To combine the statements we substitute in the y value in statement 1 in statement 2 like this:
From Statement1:
y= (2x - 1)/2
Plug in y value into Statement2:
x/[(2x-1)/2] > 1=
x/[x-½] > 1
We construct another table using the values in table 1 to see if they meet the condition in statement 2.

x_______y_______x/[x-½] > 1?___ Are both x and y positive?
-2______-5/2_________4/5-no____________no
-½_____-1___________1/2-no___________no
0_______½ ___________X___________no
½_______0____________X___________no
2_______3/2_________4/3-yes__________yes

The only set of x and y's in our table that meet criteria 1 and 2 are x = 2 and y = 3/2. Both of them are positive.
We conclude that both statements together are sufficient.
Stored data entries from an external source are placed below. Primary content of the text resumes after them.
Lemma turning_turns f n : turning f (thread_turns n).
Proof.
  induction n as [|n IH]; simpl; [apply turning_steady, sd_ret|].
  apply turning_bind; [apply turning_turn | done].
Qed.
End Turns.
(** The remote region a call accesses. *)
Definition remote_target (c : call) : option Z :=
  match c with
  | C_write _ dst _ _ _ _ _ _ | C_write_atomic _ dst _ _ _ _ _ | C_flush _ dst _ _ _ _ _ => Some dst
  | C_read _ _ _ src _ _ _ _ => Some src
  | _ => None
  end.

Definition untargeted (c : call) : bool := match remote_target c with None => true | _ => false end.

(** A write of the first [size] bytes has been accepted and, later, has completed. *)
Definition written (size : Z) (t : trace) : Prop :=
  exists t1 t2 cn dst src p,
    t = t1 ++ Ev (C_write cn dst 0 src 0 size RPMA_F_COMPLETION_ALWAYS p) 0 :: t2 /\
    succeeded p t2.

(** They have been written, and a flush posted after that has completed. *)
Definition flushed (size : Z) (t : trace) : Prop :=
  exists t1 t2 cn dst ty p,
    t = t1 ++ Ev (C_flush cn dst 0 size ty RPMA_F_COMPLETION_ALWAYS p) 0 :: t2 /\
    written size t1 /\ succeeded p t2.

(** Every flush of the run follows the completion of the write. *)
Definition flushes_written (size : Z) (t : trace) : Prop :=
  forall t1 e t2, t = t1 ++ e :: t2 -> is_flush (ev_call e) = true -> written size t1.


(** ** Waiting for a callback *)

(** No operation has a callback that refers to [f]. *)
Definition unnamed (f : Z) (x : Ctx Client) : Prop :=
  forall p o, ops (heap (proc x)) !! p = Some o -> callback_frame (func o) <> Some f.

(** Callbacks refer to activations that have been made. *)
Definition frames_made (x : Ctx Client) : Prop := forall f, next_frame (self x) <= f -> unnamed f x.

Lemma unnamed_mono f x x' :
  ops (heap (proc x')) ⊆ ops (heap (proc x)) -> unnamed f x -> unnamed f x'.
Proof. intros Hs Hu p o Ho. eapply Hu, lookup_weaken; done. Qed.

Lemma frames_made_turned f x t x' t' : turned f x t x' t' -> frames_made x -> frames_made x'.
Proof.
  intros [Ho Hn _ _] Hm g Hg. eapply unnamed_mono; [exact Ho|]. apply Hm. by rewrite <-Hn.
Qed.

(** An activation that no callback refers to keeps its variables. *)
Lemma unnamed_frame f x t x' t' :
  turned f x t x' t' -> unnamed f x -> frames (self x') !! f = frames (self x) !! f.
Proof. intros [_ _ _ [H|(p & o & _ & Ho & Hf & _)]] Hu; [done|]. by destruct (Hu p o Ho). Qed.

Section Waiting.
Context {O : Oracle} {E : CephEncoding} {N : Wire}.

Lemma turning_established f fuel : turning f (wait_established fuel).
Proof.
  induction fuel as [|fuel IH]; simpl; [apply turning_steady, sd_ret|].
  apply turning_bind; [apply turning_steady, sd_gets|]. intros c.
  destruct (connected c); [apply turning_steady, sd_ret|]. apply turning_bind; [apply turning_turn | done].
Qed.

Lemma turning_wait_completed f fuel g start cost :
  turning f (wait_completed thread_turn fuel g start cost).
Proof.
  revert cost. induction fuel as [|fuel IH]; intros cost; simpl; [apply turning_steady, sd_ret|].
  apply turning_bind; [apply turning_steady, sd_read_frame|]. intros fr.
  destruct (_ && _); [|apply turning_steady, sd_ret]. apply turning_bind; [apply turning_turn|].
  intros _. apply turning_bind; [apply turning_steady, sd_ext|]. done.
Qed.

(** The flag is found set only after an operation that refers to it has completed with
    success; that operation is gone. *)
Lemma wp_spin fuel f fr x t :
  frames (self x) !! f = Some fr -> completed fr = false ->
  wp (spin fuel f) (fun r x' t' =>
    match r with
    | Ret (Some _) => exists p o evs, ops (heap (proc x)) !! p = Some o /\
        callback_frame (func o) = Some f /\ t' = t ++ evs /\ succeeded p evs /\
        ops (heap (proc x')) !! p = None /\ ops (heap (proc x')) ⊆ ops (heap (proc x))
    | _ => True
    end) x t.
Proof.
  intros Hfr Hfalse. cut (forall x1 t1, turned f x t x1 t1 -> wp (spin fuel f) (fun r x' t' =>
    match r with
    | Ret (Some _) => exists p o evs, ops (heap (proc x)) !! p = Some o /\
        callback_frame (func o) = Some f /\ t' = t ++ evs /\ succeeded p evs /\
        ops (heap (proc x')) !! p = None /\ ops (heap (proc x')) ⊆ ops (heap (proc x))
    | _ => True
    end) x1 t1); [intros H; apply H, turned_refl|].
  induction fuel as [|fuel IH]; intros x1 t1 H1; simpl; [by wp_step|].
  apply wp_bind. unfold read_frame. do 2 wp_step. apply wp_of_option.
  destruct (frames (self x1) !! f) as [fr1|] eqn:Hfr1; [|done]. apply wp_if; intros Hc.
  - wp_step. destruct H1 as [A1 A2 A3 [A4|(p & o & evs & ? & ? & ? & ? & ?)]].
    + rewrite Hfr1, Hfr in A4. congruence.
    + by exists p, o, evs.
  - apply wp_bind. eapply wp_mono; [apply (turning_turn f)|]. intros [[]| |] x2 t2 H2; [|done..].
    apply IH. by eapply turned_trans.
Qed.

(** Posting an operation with a callback for [f], to which nothing refers yet. *)
Lemma wp_post_callback (R : Z -> Z -> trace -> Prop) f k cb post x t :
  callback_frame cb = Some f -> unnamed f x ->
  (forall p y, wp (post p) (returns (fun ret y' t' => y' = y /\ R p ret t')) y t) ->
  wp (post_op k cb post) (returns (fun ret x' t' => exists p, R p ret t' /\
    frames (self x') = frames (self x) /\ next_frame (self x') = next_frame (self x) /\
    forall q o, ops (heap (proc x')) !! q = Some o -> callback_frame (func o) = Some f ->
      q = p /\ ret = 0)) x t.
Proof.
  intros Hcb Hu Hpost. unfold post_op. apply wp_bind, wp_new_op. cbn beta iota.
  set (p := next_op (heap (proc x))). set (x1 := with_proc _ x). apply wp_bind.
  eapply wp_mono; [apply (Hpost p)|]. intros [ret| |] y t'; simpl; [|done..]. intros [-> HR].
  apply wp_bind, wp_if; intros Hret.
  - apply wp_on_ch. do 2 wp_step. bools. exists p. split_and!; [done..|]. simpl.
    intros q o [[<- _]|[_ Ho]]%lookup_insert_Some Hf; [done|]. by destruct (Hu q o Ho).
  - apply wp_delete_op; [by simpl; rewrite lookup_insert_eq|]. wp_step. exists p.
    split_and!; [done..|]. simpl. intros q o [Hne Ho]%lookup_delete_Some Hf.
    rewrite lookup_insert_ne in Ho by done. by destruct (Hu q o Ho).
Qed.
(* ===== verification/ClientSafety.v ===== *)
(** * The client program is memory safe

    [main] of [client.cc] with its two threads, against any behaviour of the libraries
    and of a server that answers in the agreed format: which faults are possible, and
    when. *)

From S2P Require Import Prelude Librpma Effects LibrpmaApi Posix Resources.
From S2P Require Import CephEncoding WireFormat Types Reactor RpmaOp Quiet Descriptors Host.
From S2P Require Import RpmaConn ConnectionHandler Registration Acceptance ClientHandler ClientSession.
From S2P Require Import Client ClientMain ClientTurns ClientDurability.

(** ** Specification *)

(** The server only sends replies that can be decoded and hold the bytes they declare. *)
Definition server_replies {E : CephEncoding} {N : Wire} : Prop :=
  forall t c, honest_reply (received t c) /\
    is_Some (RwlReplicaInitRequestReply_decode (received t c)).

(** The callbacks of [main] refer to the activation of [init_replica], the first one, or to
    one of the activations in [A]. *)
Definition known_callback (A : gset Z) (cb : callback) : Prop :=
  cb = no_callback \/
  exists f, (cb = init_replica_cb f \/ cb = set_completed_cb f) /\ (f = 1 \/ f ∈ A).

(** The client between two steps, with the activations [A] on the stack. *)
Record running (A : gset Z) (x : Ctx Client) (t : trace) : Prop := {
  rn_reactor : exists r, reactor (proc x) = Some r /\ reactor_inv r t /\
    forall fd n e, event_table r !! fd = Some (n, e) -> eh_handler e = this x;
  rn_ops : ops_ok x t;
  rn_callbacks p o :
    p ∈ callback_table (ch_of (self x)) -> ops (heap (proc x)) !! p = Some o ->
    known_callback A (func o);
  rn_live f : f ∈ A -> is_Some (frames (self x) !! f);
  rn_fds : _conn_fd (ch_of (self x)) <> -1 /\ _comp_fd (ch_of (self x)) <> -1;
  rn_peers : peers (proc x) = client_peers (_peer (ch_of (self x)));
  rn_buffer : blen (bl_data (send_bl (ch_of (self x)))) = MSG_SIZE
}.
(** What a callback does to the state it runs in. *)
Record called_back (cb : callback) (x : Ctx Client) (t : trace) (x' : Ctx Client) (t' : trace)
    : Prop := {
  cb_ops : ops (heap (proc x')) ⊆ ops (heap (proc x));
  cb_next : next_frame (self x') = next_frame (self x);
  cb_calls : t `prefix_of` t';
  cb_frames f : frames (self x) !! f = None -> frames (self x') !! f = None;
  cb_image : image_of x' = image_of x \/ made_from_offer (image_of x') t' /\
    exists g, cb = init_replica_cb g /\ is_Some (frames (self x) !! g)
}.

Lemma wp_run_still cb (m : M (Ctx Client) unit) x t :
  retargeting m -> keeps _image_mr m -> wp m (on_return (called_back cb x t)) x t.
Proof.
  intros Hm Hi. eapply wp_mono; [apply (wp_and _ _ _ _ _ (Hm x t) (Hi x t))|].
  intros [] x' t' [H ?]; [|done..]. destruct H. split; try done. by left.
Qed.

Lemma wp_run_aim cb x t :
  heard x -> wp (ClientHandler_run cb) (on_return (called_back cb x t)) x t.
Proof.
  intros Hh. destruct cb as [| |g|g|g]; unfold ClientHandler_run;
    [apply wp_run_still; [by intros ? ? | keep].. | | apply wp_run_still; [|keep]
    | apply wp_run_still; [|keep]].
  - apply wp_bind. eapply wp_mono; [by apply wp_reply_aim|].
    intros [ret| |] x1 t1; [|done..]. intros [[A1 A2 A3 A4] Hi].
    eapply wp_mono; [apply (wp_and _ _ _ _ _ (retargeting_store_completed g true x1 t1)
      (wp_store_live g true x1 t1))|].
    intros [[]| |] x' t' [H Hl]; [|done..]. destruct H as [B1 B2 B3 B4 _], Hl as [Hl Hsame]. rewrite A3 in Hl by done. split.
    + by etrans.
    + congruence.
    + etrans; [by eapply extends_prefix | done].
    + intros f Hf. apply B4. by rewrite A3.
    + rewrite Hsame. destruct Hi as [Hi|Hi]; [by left | right].
      split; [by eapply made_from_offer_prefix | by exists g].
  - unfold close_reply. apply retargeting_bind; [apply retargeting_still; [stay|keep]|]. intros c.
    destruct (RwlReplicaRequest_decode _) as [[reply r]|]; [|by intros ? ?].
    apply retargeting_bind; [apply retargeting_store_successed|].
    intros _. apply retargeting_store_completed.
  - apply retargeting_store_completed.
Qed.

Lemma wp_complete_aim p x t :
  heard x -> wp (complete_op ClientHandler_run p) (on_return (retargeted x t)) x t.
Proof.
  intros Hh. unfold complete_op. apply wp_bind, wp_on_ch. wp_step. fold (erased p x).
  apply wp_bind, wp_on_throw, wp_bind. destruct (ops (heap (proc x)) !! p) as [o|] eqn:Ho.
  2: { apply wp_on_heap. unfold wp, op_func. simpl. by rewrite Ho. }
  eapply wp_op_func; [exact Ho|].
  apply (wp_mono _ (on_return (called_back (func o) (erased p x) t))).
  { unfold do_callback. case_bool_decide; [wp_step; split; try done; by left|]. by apply wp_run_aim. }
  assert (Hdel : forall Q : Ctx Client -> trace -> Prop, forall x1 t1,
    (forall x2, retargeted x1 t1 x2 t1 -> Q x2 t1) -> wp (on_heap (delete_op p)) (on_return Q) x1 t1).
  { intros Q x1 t1 HQ. apply wp_on_heap. unfold wp, delete_op.
    destruct (ops (heap (proc x1)) !! p); [|done]. apply HQ. split; try done; [|by left].
    apply delete_subseteq. }
  intros [[]|e|f] x1 t1 H1; [| |done].
  - apply Hdel. intros x2. apply retargeted_trans. destruct H1 as [B1 B2 B3 B4 B5]. split; try done.
    destruct B5 as [?|(? & g & Hf & Hg)]; [by left | right]. split; [done|]. by exists p, o, g.
  - unfold wp. by destruct (on_heap (delete_op p) x1 t1) as [[[] ?] ?].
Qed.
(** ** One iteration of the loop, taken apart *)

Section IterationFacts.
Context `{img : Imaging} `{trainer : Trainer}.

Lemma train_iteration_inv (args : Namespace) (h : Harness)
    (train_dataset : CustomDiffusionDataset.t) (s s' : TrainState) (o : Observation) :
  train_iteration args h train_dataset s o = Ok s' ->
  exists target loss mask' gs r,
    loss_target h o = Ok target /\
    compute_loss args (model_pred o) target (mask s) = Ok (loss, mask') /\
    (if sync_gradients o
     then gs = global_step s + 1 /\ py_mod gs (checkpointing_steps args) = Ok r
     else gs = global_step s) /\
    pertubed_images s' =
      pgd_update (alpha args) (eps args)
        (pertubed_images s) (images_grad o) (original_images s) /\
    original_images s' = original_images s /\
    mask s' = mask' /\
    (optimizer s', custom_diffusion_layers s') =
      optimizer_step (optimizer s) (custom_diffusion_layers s) (step_grads o) /\
    frozen s' = frozen s /\
    lr_scheduler s' = lr_scheduler s + 1 /\
    global_step s' = gs /\
    trace s' = trace s ++
      iteration_events h train_dataset (sync_gradients o) loss gs r (pertubed_images s').
Proof.
  unfold train_iteration, step_grads, iteration_events. intros H.
  bind_inv H. rename a into target, Ha into Htarget.
  bind_inv H. destruct a as [loss mask']. rename Ha into Hloss.
  destruct (sync_gradients o) eqn:Esync.
  - destruct (optimizer_step _ _ _) as [opt' layers'] eqn:Eopt.
    bind_inv H. destruct a as [gs tr]. bind_inv Ha.
    exists target, loss, mask', (global_step s + 1), a.
    destruct ((a =? 0) && is_main_process h); injection Ha as <- <-;
      injection H as <-; cbn;
      repeat split; try assumption; try reflexivity;
      rewrite <- !app_assoc; reflexivity.
  - destruct (optimizer_step _ _ _) as [opt' layers'] eqn:Eopt.
    cbn [bind] in H. injection H as <-.
    exists target, loss, mask', (global_step s), 0. cbn.
    repeat split; try assumption; try reflexivity.
    rewrite <- !app_assoc. reflexivity.
Qed.


Lemma train_loop_snoc (args : Namespace) (h : Harness)
    (train_dataset : CustomDiffusionDataset.t) (obs : nat -> Observation)
    (n : nat) :
  forall (epoch : nat) (s : TrainState),
    train_loop args h train_dataset obs epoch (S n) s =
    (s' <- train_loop args h train_dataset obs epoch n s ;;
     train_iteration args h train_dataset s' (obs (epoch + n)%nat)).
Proof.
  assert (HS : forall e m s,
            train_loop args h train_dataset obs e (S m) s =
            (s1 <- train_iteration args h train_dataset s (obs e) ;;
             train_loop args h train_dataset obs (S e) m s1))
    by reflexivity.
  induction n as [|n IH]; intros epoch s.
  - cbn [train_loop bind]. rewrite Nat.add_0_r.
    destruct (train_iteration _ _ _ s _); reflexivity.
  - rewrite (HS epoch (S n)), (HS epoch n).
    destruct (train_iteration args h train_dataset s (obs epoch)) as [s1|e];
      [|reflexivity].
    cbn [bind]. rewrite IH.
    replace (S epoch + n)%nat with (epoch + S n)%nat by lia. reflexivity.
Qed.

(** Every pass of a run that came back was made from a state the run
    reached, and came back itself. *)
Lemma train_loop_passes (args : Namespace) (h : Harness)
    (train_dataset : CustomDiffusionDataset.t) (obs : nat -> Observation)
    (n : nat) (s0 sn : TrainState) :
  train_loop args h train_dataset obs 0 n s0 = Ok sn ->
  forall k, (k < n)%nat ->
    exists sk sk',
      train_loop args h train_dataset obs 0 k s0 = Ok sk /\
      train_iteration args h train_dataset sk (obs k) = Ok sk' /\
      train_loop args h train_dataset obs 0 (S k) s0 = Ok sk'.
Proof.
  revert sn. induction n as [|n IH]; intros sn Hn k Hk; [lia|].
  rewrite train_loop_snoc in Hn. bind_inv Hn. cbn [Nat.add] in Hn.
  destruct (Nat.eq_dec k n) as [->|Hne].
  - exists a, sn. split; [exact Ha|]. split; [exact Hn|].
    rewrite train_loop_snoc, Ha. exact Hn.
  - apply (IH a Ha k). lia.
Qed.

End IterationFacts.

(** ** The PGD update of every pass *)

Section PgdFacts.
Context `{img : Imaging} `{trainer : Trainer}.
(** C10.  A record without a usable idMeal leaves no trace of its own:
    the run goes as if the record were not in the input, in the store, in
    the calls made, in the log and in the error returned. *)
Theorem import_skips_unkeyed (s : Store) (env : ImportEnv) (n : nat)
    (pre post : list (gmap string value)) (m : gmap string value) (w : world) :
  unkeyed m ->
  import_records Sprint s env n (pre ++ m :: post) w
  = import_records Sprint s env n (pre ++ post) w.
Proof.
  intros Hm%natural_key_unkeyed.
  revert n w; induction pre as [|r pre IH]; intros n w.
  - simpl. by rewrite Hm.
  - simpl. destruct (String.eqb (natural_key r) ""); [apply IH|].
    destruct (UpdateOne _ _ _ _) as [w' [err|]]; [done | apply IH].
Qed.

(** A run over [a ++ b] is a run over [a] followed, if it returned no
    error, by a run over [b]. *)
Lemma import_records_app (s : Store) (env : ImportEnv) (n : nat)
    (a b : list (gmap string value)) (w : world) :
  import_records Sprint s env n (a ++ b) w
  = match import_records Sprint s env n a w with
    | (w1, None) => import_records Sprint s env (n + upserts a) b w1
    | (w1, Some err) => (w1, Some err)
    end.
Proof.
  revert n w; induction a as [|r a IH]; intros n w.
  - simpl. by rewrite Nat.add_0_r.
  - unfold upserts, keyed. simpl.
    destruct (String.eqb (natural_key r) ""); simpl; [apply IH|].
    destruct (UpdateOne _ _ _ _) as [w' [err|]]; [done|].
    rewrite IH. unfold upserts, keyed. by rewrite Nat.add_succ_r.
Qed.

(** C3, as the code has it.  The first upsert that fails ends the run:
    the error returned is the one [UpdateOne] gave, as it is; the key of
    the record goes to the log entry, when the store has a logger; the
    collection is the one the earlier upserts of the run left. *)
Theorem import_stops_at_first_failure (s : Store) (env : ImportEnv)
    (pre post : list (gmap string value)) (m : gmap string value)
    (w w1 : world) (err : error) :
  import_records Sprint s env 0 pre w = (w1, None) ->
  natural_key m <> "" ->
  update_err_at env (upserts pre) = Some err ->
  let w2 := fst (import_records Sprint s env 0 (pre ++ m :: post) w) in
  import_records Sprint s env 0 (pre ++ m :: post) w
  = (logw (log s)
       (Entry ErrorLevel "failed to upsert meal"
          [("id", FString (natural_key m)); ("error", FError err)])
       (record_call (MongoUpdateOne (natural_key m)) w1),
     Some err) /\
  meals w2 = meals w1 /\
  (log s <> None ->
   logs w2 = logs w1 ++ [Entry ErrorLevel "failed to upsert meal"
                           [("id", FString (natural_key m)); ("error", FError err)]]).
Proof.
  intros Hpre Hkey Herr.
  assert (Hrun : import_records Sprint s env 0 (pre ++ m :: post) w
    = (logw (log s)
         (Entry ErrorLevel "failed to upsert meal"
            [("id", FString (natural_key m)); ("error", FError err)])
         (record_call (MongoUpdateOne (natural_key m)) w1),
       Some err)).
  { rewrite import_records_app, Hpre. simpl.
    destruct (String.eqb_spec (natural_key m) ""); [done|].
    unfold UpdateOne. by rewrite Herr. }
  simpl. rewrite Hrun. split; [done|]. simpl.
  destruct (log s); simpl; [|done]. split; [done|]. by intros _.
Qed.

End ImportLoop.

End ImportFacts.

(** ** Importing twice: claim C2 *)

Module Idempotence.
Import GoStrings Values World Store Properties CollectionFacts ImportFacts.

Section Docs.
Variable Sprint : value -> string.

Lemma meal_doc_fields (m : gmap string value) (id : string)
    (ings : list value) (t : Time) (f : string) :
  is_Some (meal_doc Sprint m id ings t !! f) <-> f ∈ doc_fields.
Proof.
  unfold meal_doc, doc_fields.
  rewrite !lookup_insert_is_Some', !elem_of_cons, elem_of_nil.
  pose proof (lookup_empty_is_Some (M := gmap string) (A := value) f) as He.
  split; intros H; repeat (destruct H as [H|H]; [subst; tauto|]); tauto.
Qed.

Lemma meal_doc_id (m : gmap string value) (id : string)
    (ings : list value) (t : Time) :
  meal_doc Sprint m id ings t !! "idMeal" = Some (VString id).
Proof. unfold meal_doc. by simplify_map_eq. Qed.

Lemma meal_doc_updatedAt (m : gmap string value) (id : string)
    (ings : list value) (t : Time) :
  meal_doc Sprint m id ings t !! "updatedAt" = Some (VTime t).
Proof. unfold meal_doc. by simplify_map_eq. Qed.

(** Two documents of the same record differ in updatedAt only. *)
Lemma meal_doc_time (m : gmap string value) (id : string)
    (ings : list value) (t t' : Time) (f : string) :
  f <> "updatedAt" ->
  meal_doc Sprint m id ings t !! f = meal_doc Sprint m id ings t' !! f.
Proof.
  intros Hf. unfold meal_doc. rewrite !lookup_insert.
  repeat case_decide; congruence.
Qed.

Lemma meal_doc_None (m m' : gmap string value) (id id' : string)
    (ings ings' : list value) (t t' : Time) (f : string) :
  meal_doc Sprint m id ings t !! f = None ->
  meal_doc Sprint m' id' ings' t' !! f = None.
Proof.
  rewrite !eq_None_not_Some, !meal_doc_fields. done.
Qed.

(** A later [$set] of an import overwrites all that an earlier one wrote. *)
Lemma meal_doc_absorb (m m' : gmap string value) (id id' : string)
    (ings ings' : list value) (t t' : Time) (old : gmap string value) :
  meal_doc Sprint m' id' ings' t' ∪ (meal_doc Sprint m id ings t ∪ old)
  = meal_doc Sprint m' id' ings' t' ∪ old.
Proof.
  apply map_eq. intros f.
  destruct (meal_doc Sprint m' id' ings' t' !! f) as [v|] eqn:E.
  - by rewrite !(lookup_union_Some_l _ _ _ v).
  - rewrite !lookup_union_r; try done.
    by apply (meal_doc_None m' m id' id ings' ings t' t).
Qed.

Lemma new_doc_union (upd : gmap string value) (id : string) (v : value) :
  upd !! "idMeal" = Some (VString id) ->
  upd !! "_id" = None ->
  <["_id" := v]> (upd ∪ {["idMeal" := VString id]}) = upd ∪ {["_id" := v]}.
Proof.
  intros Hid Hoid. apply map_eq. intros f.
  destruct (decide (f = "_id")) as [->|Hf].
  - rewrite lookup_insert_eq, lookup_union_r by done. by rewrite lookup_singleton_eq.
  - rewrite lookup_insert_ne by done.
    destruct (upd !! f) as [x|] eqn:E.
    + by rewrite !(lookup_union_Some_l _ _ _ x).
    + rewrite !lookup_union_r by done.
      rewrite !lookup_singleton_ne; [done | done | congruence].
Qed.

End Docs.

Lemma set_first_length (id : string) (upd : gmap string value)
    (ds ds' : list (gmap string value)) :
  set_first id upd ds = Some ds' -> length ds' = length ds.
Proof.
  revert ds'; induction ds as [|d ds IH]; intros ds'; simpl; [done|].
  destruct (has_id id d); [by intros [= <-]|].
  destruct (set_first id upd ds) as [ds''|]; [|done].
  intros [= <-]. simpl. by rewrite (IH ds'').
Qed.

(** An upsert under a key the collection holds adds no document. *)
Lemma upsert_present (id : string) (upd : gmap string value) (c : collection) :
  upd !! "idMeal" = Some (VString id) ->
  is_Some (find_id id c) ->
  length (docs (upsert id upd c)) = length (docs c) /\
  next_oid (upsert id upd c) = next_oid c.
Proof.
  intros Hupd [old Hold]. unfold upsert, find_id in *.
  pose proof (set_first_spec id upd (docs c) Hupd) as Hs.
  rewrite Hold in Hs. destruct Hs as (ds' & Hs & _). rewrite Hs. simpl.
  split; [by apply (set_first_length id upd)|done].
Qed.

Lemma last_record_key (k : string) (raw : list (gmap string value))
    (m : gmap string value) :
  last_record k raw = Some m -> natural_key m = k /\ k <> "".
Proof.
  induction raw as [|r raw IH]; simpl; [done|].
  destruct (last_record k raw) as [m'|]; [by intros [= <-]; apply IH|].
  unfold keyed.
  destruct (String.eqb_spec (natural_key r) ""); simpl; [done|].
  destruct (String.eqb_spec (natural_key r) k); [|done].
  intros [= <-]. split; [done | congruence].
Qed.

Lemma last_record_is_Some (raw : list (gmap string value)) (m : gmap string value) :
  m ∈ raw -> keyed m = true -> is_Some (last_record (natural_key m) raw).
Proof.
  intros Hin Hk. induction raw as [|r raw IH]; [by apply elem_of_nil in Hin|].
  simpl. apply elem_of_cons in Hin as [<- | Hin].
  - destruct (last_record (natural_key m) raw); [eauto|].
    rewrite Hk, String.eqb_refl. eauto.
  - destruct (IH Hin) as [m' ->]. eauto.
Qed.

(** The upsert made for the last record with a key is one of the upserts
    of the run. *)
Lemma last_upsert_bounds (k : string) (raw : list (gmap string value)) :
  forall n j, last_upsert k raw n = Some j -> n <= j < n + upserts raw.
Proof.
  unfold upserts.
  induction raw as [|r raw IH]; intros n j H; [discriminate H|].
  cbn [last_upsert List.filter] in *. destruct (keyed r); cbn [length].
  - destruct (last_upsert k raw (S n)) as [j'|] eqn:Hj.
    + injection H as <-. apply IH in Hj. lia.
    + destruct (String.eqb (natural_key r) k); [|discriminate H].
      injection H as <-. lia.
  - by apply IH.
Qed.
II wrote:Please illustrate your logic behind the answer.

Thanks.

1) x = y + 1/2 OKAY WE KNOW WHO IS THE DADDY! X>Y

2) X/Y > 1 HERE IS THE TRAP!

(Y+1/2) / Y > 1

OR 1 + Y/2 > 1 hmmm...so, Y/2>0 ---> Y>0

Remember X > Y

So these guys are both POSITIVE


Thing to remember:

X/Y > 1

X/Y - 1 > 0 Learn this!

(X-Y)/Y > 0

Y < 0 and X-Y < 0

OR

Y > 0 and X-Y> 0

Even I intially chose E as the choice. But we need to be careful. If we are substituting values, Please see that we are not changing the choice. For example,

x/y > 1

Please dont change the choice to x > y.

keep it as it is.

Everyone by now must be clear why A is not sufficient.

x - y = 1/2

(i) 3/2 - 1 = 1/2 both +ve (3/2, 1)
(ii) -3/2 - (-2) = 1/2 both -ve (-3/2, -2)

So unsufficient.

x/y > 1

(3/2)/1 > 1 for sure.
(-3/2)/(-2) < 1 for sure. --> so when we take two negative values to satisfy the first condition x-y=1/2. They can never satisfy the second condition x/y > 1.
The trap is changing the given condition to x > y and substituting the negative values in it.